*PROMPT*
Repeat exactly, and only, the lines below starting at the line that contains "match h with" and ending at the line that contains "Body := b; ContentLength", inclusive of both.

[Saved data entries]
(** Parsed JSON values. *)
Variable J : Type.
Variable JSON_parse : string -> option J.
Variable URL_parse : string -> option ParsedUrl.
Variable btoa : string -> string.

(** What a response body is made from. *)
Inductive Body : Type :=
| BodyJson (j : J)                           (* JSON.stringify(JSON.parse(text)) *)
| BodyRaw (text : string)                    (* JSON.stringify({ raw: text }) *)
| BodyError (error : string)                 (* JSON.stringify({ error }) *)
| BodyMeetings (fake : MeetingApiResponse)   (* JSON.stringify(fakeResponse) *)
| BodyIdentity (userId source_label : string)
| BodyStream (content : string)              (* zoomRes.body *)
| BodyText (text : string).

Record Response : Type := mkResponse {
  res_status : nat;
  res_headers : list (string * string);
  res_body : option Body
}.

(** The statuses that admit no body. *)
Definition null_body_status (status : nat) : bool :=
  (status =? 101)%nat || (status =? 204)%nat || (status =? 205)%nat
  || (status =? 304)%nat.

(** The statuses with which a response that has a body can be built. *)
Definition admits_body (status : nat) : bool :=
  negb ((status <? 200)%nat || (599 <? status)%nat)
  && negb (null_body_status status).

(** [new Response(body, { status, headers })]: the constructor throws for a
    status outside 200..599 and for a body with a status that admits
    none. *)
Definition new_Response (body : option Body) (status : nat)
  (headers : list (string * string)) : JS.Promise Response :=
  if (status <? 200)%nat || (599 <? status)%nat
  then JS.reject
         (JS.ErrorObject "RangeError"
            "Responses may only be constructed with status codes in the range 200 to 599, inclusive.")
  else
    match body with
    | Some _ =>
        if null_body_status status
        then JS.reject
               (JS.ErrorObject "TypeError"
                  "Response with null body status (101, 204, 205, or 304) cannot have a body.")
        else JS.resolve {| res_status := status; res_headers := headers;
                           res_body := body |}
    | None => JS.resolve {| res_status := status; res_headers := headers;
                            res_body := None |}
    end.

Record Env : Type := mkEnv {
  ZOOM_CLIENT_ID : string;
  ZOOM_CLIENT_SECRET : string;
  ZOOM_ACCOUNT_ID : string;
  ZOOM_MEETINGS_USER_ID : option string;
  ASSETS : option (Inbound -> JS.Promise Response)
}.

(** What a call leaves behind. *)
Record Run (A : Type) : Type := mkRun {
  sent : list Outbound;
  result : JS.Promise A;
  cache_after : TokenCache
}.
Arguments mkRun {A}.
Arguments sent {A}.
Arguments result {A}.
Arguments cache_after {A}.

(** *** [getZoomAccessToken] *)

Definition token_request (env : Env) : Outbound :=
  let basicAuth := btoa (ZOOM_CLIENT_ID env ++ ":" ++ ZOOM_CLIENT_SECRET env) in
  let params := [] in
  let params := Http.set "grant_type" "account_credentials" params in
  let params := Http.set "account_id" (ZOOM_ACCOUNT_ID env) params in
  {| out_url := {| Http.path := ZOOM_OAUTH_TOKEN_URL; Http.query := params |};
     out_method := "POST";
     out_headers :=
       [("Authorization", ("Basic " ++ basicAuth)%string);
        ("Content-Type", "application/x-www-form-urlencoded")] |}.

---

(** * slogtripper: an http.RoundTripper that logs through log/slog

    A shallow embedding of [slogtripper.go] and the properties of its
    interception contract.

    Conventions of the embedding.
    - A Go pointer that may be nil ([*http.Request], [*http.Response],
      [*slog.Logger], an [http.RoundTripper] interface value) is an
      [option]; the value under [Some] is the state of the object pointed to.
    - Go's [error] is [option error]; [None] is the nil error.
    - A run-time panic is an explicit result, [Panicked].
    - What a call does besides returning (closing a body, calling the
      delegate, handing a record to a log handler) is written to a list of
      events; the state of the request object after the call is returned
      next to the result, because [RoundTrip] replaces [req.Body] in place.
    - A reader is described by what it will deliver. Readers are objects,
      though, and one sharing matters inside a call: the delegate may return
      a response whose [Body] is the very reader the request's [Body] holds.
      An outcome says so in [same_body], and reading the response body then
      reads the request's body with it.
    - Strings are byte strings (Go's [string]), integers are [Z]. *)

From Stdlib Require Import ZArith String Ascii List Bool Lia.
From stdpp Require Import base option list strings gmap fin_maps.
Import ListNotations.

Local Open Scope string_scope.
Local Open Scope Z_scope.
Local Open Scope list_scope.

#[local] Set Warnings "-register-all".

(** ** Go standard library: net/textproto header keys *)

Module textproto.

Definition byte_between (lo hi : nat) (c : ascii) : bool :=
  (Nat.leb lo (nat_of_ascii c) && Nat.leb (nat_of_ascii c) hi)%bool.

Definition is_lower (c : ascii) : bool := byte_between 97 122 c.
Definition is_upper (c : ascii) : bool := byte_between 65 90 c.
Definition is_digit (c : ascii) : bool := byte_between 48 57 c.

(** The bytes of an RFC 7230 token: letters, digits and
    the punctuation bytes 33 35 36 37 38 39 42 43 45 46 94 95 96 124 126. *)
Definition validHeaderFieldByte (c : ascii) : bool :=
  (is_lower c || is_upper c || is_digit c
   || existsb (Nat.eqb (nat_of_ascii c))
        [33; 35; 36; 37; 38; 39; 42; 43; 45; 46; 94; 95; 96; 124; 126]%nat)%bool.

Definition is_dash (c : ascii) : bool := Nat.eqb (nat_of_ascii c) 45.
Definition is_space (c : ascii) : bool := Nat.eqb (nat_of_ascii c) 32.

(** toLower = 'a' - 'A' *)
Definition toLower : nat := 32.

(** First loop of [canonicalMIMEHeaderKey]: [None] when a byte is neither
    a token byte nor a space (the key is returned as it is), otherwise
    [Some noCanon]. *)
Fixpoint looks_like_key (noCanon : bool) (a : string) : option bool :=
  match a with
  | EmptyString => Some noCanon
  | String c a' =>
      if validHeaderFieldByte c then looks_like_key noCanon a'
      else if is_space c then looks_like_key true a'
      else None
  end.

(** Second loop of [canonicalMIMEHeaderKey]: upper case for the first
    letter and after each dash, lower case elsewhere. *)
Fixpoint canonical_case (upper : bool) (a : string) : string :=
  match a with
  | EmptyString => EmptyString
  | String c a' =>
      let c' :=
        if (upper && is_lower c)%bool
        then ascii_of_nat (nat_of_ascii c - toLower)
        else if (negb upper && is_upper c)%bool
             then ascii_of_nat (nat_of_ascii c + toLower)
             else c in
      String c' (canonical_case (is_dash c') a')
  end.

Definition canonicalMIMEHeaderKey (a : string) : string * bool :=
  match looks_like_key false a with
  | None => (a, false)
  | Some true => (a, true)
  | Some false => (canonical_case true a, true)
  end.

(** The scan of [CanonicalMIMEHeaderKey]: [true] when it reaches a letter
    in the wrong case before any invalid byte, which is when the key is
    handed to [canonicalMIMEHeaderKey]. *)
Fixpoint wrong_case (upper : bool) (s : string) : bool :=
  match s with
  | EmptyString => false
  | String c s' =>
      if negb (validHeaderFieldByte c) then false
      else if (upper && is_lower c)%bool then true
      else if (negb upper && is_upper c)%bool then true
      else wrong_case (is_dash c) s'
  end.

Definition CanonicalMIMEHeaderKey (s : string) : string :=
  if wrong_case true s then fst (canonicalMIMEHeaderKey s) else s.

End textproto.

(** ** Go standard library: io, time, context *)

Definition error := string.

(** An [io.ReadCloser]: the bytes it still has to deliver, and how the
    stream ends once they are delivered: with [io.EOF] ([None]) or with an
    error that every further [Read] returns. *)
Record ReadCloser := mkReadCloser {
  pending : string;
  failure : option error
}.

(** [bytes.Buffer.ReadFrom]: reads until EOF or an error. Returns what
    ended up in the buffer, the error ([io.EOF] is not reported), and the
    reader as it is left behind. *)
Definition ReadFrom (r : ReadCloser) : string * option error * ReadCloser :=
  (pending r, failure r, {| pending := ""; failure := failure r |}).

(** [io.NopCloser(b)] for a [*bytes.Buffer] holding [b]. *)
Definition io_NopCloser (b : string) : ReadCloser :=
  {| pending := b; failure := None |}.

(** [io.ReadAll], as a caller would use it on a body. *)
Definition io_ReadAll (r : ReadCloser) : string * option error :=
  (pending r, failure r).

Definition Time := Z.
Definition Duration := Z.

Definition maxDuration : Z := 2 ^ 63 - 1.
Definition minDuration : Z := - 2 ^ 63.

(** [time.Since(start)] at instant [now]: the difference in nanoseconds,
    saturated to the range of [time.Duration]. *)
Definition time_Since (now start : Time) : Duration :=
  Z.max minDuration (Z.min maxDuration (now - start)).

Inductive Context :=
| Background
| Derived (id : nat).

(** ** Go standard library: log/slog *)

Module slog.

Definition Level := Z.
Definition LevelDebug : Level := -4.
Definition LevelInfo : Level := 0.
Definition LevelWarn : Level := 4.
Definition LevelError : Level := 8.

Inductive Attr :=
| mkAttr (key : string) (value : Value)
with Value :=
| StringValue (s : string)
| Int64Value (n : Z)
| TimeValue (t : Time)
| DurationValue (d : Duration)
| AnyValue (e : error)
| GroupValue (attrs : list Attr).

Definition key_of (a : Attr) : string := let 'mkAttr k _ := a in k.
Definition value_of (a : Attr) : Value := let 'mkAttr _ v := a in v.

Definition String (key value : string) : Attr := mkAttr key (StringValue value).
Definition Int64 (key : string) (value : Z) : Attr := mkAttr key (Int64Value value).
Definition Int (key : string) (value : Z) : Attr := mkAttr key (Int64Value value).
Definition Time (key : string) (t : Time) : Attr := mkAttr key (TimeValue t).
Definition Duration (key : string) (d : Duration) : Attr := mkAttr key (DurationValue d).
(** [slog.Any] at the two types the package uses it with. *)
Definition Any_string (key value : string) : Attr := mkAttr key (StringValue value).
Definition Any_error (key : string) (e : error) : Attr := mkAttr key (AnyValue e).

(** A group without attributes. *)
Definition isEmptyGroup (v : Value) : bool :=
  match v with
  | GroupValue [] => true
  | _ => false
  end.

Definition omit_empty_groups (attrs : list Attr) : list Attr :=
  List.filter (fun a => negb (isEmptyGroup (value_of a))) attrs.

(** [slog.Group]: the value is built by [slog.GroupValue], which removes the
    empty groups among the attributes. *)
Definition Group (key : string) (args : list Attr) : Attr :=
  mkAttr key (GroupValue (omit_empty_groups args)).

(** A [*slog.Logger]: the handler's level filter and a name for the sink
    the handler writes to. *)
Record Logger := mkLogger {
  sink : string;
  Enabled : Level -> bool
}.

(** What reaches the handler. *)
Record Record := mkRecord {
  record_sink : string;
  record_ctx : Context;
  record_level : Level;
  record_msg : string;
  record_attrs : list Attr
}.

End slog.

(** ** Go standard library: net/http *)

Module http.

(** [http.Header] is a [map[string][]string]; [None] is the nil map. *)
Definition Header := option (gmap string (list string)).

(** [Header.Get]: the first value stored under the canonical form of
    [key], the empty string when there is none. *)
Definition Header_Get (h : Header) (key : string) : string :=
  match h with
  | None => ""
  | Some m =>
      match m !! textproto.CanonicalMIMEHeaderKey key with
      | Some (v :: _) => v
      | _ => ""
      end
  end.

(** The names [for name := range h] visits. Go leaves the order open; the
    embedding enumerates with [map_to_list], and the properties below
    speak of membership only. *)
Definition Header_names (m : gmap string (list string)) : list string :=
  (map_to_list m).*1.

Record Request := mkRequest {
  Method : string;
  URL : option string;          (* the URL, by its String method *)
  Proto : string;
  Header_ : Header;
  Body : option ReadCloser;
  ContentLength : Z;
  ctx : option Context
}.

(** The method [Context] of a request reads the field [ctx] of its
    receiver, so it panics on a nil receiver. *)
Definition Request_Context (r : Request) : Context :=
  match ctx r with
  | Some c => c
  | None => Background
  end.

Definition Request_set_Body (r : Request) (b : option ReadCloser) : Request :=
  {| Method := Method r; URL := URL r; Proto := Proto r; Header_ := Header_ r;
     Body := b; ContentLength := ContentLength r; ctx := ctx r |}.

*RESULT OF THIS TASK*
  match h with
  | None => ""
  | Some m =>
      match m !! textproto.CanonicalMIMEHeaderKey key with
      | Some (v :: _) => v
      | _ => ""
      end
  end.

(** The names [for name := range h] visits. Go leaves the order open; the
    embedding enumerates with [map_to_list], and the properties below
    speak of membership only. *)
Definition Header_names (m : gmap string (list string)) : list string :=
  (map_to_list m).*1.

Record Request := mkRequest {
  Method : string;
  URL : option string;          (* the URL, by its String method *)
  Proto : string;
  Header_ : Header;
  Body : option ReadCloser;
  ContentLength : Z;
  ctx : option Context
}.

(** The method [Context] of a request reads the field [ctx] of its
    receiver, so it panics on a nil receiver. *)
Definition Request_Context (r : Request) : Context :=
  match ctx r with
  | Some c => c
  | None => Background
  end.

Definition Request_set_Body (r : Request) (b : option ReadCloser) : Request :=
  {| Method := Method r; URL := URL r; Proto := Proto r; Header_ := Header_ r;
     Body := b; ContentLength := ContentLength r; ctx := ctx r |}.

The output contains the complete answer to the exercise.